• _WHAT THE TASK ASKS_:
Search the material below for the string "before". Return every line that holds it.

....

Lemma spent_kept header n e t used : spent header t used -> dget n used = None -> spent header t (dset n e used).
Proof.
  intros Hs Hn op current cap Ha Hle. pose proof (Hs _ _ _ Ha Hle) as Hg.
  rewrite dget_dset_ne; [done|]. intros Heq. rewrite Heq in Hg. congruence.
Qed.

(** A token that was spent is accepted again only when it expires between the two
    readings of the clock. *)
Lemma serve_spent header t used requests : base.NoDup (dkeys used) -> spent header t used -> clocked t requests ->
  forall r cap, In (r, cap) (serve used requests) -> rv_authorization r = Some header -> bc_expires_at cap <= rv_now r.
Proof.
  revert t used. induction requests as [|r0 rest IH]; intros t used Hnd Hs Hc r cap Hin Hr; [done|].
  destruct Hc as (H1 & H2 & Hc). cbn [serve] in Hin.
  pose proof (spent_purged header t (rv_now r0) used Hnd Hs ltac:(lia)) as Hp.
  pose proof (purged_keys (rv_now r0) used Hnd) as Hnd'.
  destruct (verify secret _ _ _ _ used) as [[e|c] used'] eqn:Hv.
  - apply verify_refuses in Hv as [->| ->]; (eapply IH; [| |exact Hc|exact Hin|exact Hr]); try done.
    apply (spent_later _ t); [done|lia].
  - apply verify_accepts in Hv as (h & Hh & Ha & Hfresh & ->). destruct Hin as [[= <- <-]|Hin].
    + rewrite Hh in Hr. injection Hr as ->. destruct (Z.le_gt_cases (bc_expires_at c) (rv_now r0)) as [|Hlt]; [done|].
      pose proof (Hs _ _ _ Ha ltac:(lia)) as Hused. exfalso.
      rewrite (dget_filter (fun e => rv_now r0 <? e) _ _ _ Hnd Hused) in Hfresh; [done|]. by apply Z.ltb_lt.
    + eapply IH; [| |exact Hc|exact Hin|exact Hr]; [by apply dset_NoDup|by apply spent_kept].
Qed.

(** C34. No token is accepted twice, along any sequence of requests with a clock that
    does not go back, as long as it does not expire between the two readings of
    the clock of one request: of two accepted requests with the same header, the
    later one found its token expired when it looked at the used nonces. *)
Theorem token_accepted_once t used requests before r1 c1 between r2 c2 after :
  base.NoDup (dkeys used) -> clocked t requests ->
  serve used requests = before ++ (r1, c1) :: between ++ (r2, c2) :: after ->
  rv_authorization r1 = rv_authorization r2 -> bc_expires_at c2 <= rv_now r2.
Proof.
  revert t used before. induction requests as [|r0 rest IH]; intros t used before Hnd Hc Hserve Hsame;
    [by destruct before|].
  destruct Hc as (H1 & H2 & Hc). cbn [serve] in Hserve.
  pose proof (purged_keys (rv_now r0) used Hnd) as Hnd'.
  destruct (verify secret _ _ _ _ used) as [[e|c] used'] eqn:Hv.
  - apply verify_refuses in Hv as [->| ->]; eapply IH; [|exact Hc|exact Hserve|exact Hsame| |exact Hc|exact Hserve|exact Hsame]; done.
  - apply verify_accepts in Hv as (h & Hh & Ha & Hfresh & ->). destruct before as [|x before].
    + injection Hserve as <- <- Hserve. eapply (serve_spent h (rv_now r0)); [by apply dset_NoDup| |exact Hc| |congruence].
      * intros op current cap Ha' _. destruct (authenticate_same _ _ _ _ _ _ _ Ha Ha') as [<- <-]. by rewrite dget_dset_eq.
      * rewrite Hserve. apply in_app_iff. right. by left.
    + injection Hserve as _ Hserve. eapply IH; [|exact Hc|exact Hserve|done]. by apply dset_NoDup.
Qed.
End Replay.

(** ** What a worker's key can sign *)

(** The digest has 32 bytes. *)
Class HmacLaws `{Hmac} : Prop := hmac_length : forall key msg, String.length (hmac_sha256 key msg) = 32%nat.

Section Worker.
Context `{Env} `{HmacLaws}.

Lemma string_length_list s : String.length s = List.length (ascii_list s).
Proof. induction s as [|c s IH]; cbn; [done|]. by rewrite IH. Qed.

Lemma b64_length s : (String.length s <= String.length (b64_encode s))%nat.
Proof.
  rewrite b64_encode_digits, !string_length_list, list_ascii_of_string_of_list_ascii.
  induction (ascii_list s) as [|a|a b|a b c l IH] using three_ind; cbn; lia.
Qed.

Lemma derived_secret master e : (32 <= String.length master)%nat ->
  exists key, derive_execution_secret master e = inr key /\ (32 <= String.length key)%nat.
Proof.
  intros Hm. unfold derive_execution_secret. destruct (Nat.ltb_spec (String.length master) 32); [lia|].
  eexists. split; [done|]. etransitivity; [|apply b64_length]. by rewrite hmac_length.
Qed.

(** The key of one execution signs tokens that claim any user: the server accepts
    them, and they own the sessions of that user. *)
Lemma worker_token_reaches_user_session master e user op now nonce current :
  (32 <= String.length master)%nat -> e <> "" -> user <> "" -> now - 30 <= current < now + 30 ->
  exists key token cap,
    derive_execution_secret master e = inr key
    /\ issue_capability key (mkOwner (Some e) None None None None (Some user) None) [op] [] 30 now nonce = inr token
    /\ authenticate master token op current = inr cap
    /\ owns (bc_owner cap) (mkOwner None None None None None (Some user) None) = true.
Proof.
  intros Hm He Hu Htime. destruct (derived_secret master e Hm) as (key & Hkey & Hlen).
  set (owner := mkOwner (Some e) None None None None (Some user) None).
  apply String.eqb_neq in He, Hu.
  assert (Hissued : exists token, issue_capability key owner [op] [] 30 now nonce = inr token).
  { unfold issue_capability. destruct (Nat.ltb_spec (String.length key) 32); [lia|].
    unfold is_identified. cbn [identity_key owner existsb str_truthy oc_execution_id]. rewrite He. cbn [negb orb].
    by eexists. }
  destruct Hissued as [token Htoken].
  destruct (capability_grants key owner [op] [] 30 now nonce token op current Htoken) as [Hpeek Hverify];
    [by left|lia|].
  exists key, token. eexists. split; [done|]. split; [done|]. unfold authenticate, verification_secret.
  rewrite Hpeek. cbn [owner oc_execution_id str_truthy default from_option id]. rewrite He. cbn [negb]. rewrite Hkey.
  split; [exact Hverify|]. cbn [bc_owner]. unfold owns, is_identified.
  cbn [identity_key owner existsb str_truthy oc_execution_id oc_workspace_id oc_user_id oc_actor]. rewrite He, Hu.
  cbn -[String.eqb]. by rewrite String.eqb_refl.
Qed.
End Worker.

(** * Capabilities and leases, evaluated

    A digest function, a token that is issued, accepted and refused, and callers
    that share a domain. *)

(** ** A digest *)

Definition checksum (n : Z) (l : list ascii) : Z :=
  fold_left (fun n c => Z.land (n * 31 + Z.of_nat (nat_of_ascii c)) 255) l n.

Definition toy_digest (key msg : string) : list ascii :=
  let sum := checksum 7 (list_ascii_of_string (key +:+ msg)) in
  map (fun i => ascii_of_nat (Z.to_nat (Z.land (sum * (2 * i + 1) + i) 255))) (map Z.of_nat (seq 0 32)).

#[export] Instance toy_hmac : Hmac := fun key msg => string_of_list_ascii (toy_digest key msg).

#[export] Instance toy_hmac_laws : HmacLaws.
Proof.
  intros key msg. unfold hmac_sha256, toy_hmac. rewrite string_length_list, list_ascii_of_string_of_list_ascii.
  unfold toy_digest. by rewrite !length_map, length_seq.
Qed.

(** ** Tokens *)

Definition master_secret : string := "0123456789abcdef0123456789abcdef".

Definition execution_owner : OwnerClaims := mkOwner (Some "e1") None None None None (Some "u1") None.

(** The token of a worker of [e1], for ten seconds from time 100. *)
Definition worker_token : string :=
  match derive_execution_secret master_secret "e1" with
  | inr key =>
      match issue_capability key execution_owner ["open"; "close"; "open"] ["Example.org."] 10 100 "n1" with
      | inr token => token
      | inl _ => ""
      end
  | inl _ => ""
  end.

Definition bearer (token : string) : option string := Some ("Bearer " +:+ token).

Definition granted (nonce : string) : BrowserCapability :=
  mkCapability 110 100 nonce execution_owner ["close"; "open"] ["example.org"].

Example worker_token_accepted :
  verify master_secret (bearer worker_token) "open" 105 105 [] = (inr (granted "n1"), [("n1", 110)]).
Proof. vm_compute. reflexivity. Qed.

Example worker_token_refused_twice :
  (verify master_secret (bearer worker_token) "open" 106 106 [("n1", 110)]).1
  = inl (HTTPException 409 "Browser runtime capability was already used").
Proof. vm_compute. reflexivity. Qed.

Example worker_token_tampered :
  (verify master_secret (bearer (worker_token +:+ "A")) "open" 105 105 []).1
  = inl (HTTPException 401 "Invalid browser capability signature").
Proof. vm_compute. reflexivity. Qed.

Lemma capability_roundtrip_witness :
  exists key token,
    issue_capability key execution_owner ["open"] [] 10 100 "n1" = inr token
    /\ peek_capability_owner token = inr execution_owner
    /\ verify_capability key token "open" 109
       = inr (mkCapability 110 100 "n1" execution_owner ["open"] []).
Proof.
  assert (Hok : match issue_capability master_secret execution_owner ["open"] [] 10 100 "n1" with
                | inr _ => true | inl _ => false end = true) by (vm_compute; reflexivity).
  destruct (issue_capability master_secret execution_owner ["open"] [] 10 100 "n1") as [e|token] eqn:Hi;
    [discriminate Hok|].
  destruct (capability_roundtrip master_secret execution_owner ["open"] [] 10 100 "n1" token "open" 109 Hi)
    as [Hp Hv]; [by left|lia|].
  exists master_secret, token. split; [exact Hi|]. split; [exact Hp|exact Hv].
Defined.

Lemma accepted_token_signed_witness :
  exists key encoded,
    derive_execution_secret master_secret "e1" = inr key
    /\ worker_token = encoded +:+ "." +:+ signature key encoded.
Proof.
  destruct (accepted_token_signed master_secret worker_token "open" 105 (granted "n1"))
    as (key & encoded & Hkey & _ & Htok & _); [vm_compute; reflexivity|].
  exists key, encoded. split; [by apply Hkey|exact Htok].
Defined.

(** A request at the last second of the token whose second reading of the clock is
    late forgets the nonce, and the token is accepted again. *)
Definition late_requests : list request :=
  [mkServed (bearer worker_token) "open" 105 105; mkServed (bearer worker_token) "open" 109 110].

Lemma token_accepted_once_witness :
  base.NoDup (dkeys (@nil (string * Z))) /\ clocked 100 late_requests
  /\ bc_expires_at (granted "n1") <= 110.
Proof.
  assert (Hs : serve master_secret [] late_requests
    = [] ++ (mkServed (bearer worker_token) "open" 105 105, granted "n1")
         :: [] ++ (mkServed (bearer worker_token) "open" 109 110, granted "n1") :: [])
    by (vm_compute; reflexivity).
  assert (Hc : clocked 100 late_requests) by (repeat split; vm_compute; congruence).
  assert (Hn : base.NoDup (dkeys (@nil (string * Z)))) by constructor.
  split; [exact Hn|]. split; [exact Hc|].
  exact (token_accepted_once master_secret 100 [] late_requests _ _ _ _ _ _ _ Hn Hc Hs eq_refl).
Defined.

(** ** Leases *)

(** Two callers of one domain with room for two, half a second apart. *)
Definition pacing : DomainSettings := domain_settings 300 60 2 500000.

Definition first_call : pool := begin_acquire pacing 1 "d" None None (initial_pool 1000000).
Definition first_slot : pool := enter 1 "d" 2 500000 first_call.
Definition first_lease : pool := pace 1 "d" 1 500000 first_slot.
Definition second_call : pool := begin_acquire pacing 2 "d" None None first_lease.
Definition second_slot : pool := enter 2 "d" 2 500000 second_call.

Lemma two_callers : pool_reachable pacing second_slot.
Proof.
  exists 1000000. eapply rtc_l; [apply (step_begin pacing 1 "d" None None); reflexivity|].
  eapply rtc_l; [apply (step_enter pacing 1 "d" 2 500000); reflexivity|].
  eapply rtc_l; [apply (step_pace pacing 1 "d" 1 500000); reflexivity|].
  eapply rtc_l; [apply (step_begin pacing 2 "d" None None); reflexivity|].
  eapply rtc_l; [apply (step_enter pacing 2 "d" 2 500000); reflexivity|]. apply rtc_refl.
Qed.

....

• _TASK SOLUTION_:
Theorem token_accepted_once t used requests before r1 c1 between r2 c2 after :
  serve used requests = before ++ (r1, c1) :: between ++ (r2, c2) :: after ->
  revert t used before. induction requests as [|r0 rest IH]; intros t used before Hnd Hc Hserve Hsame;
    [by destruct before|].
  - apply verify_accepts in Hv as (h & Hh & Ha & Hfresh & ->). destruct before as [|x before].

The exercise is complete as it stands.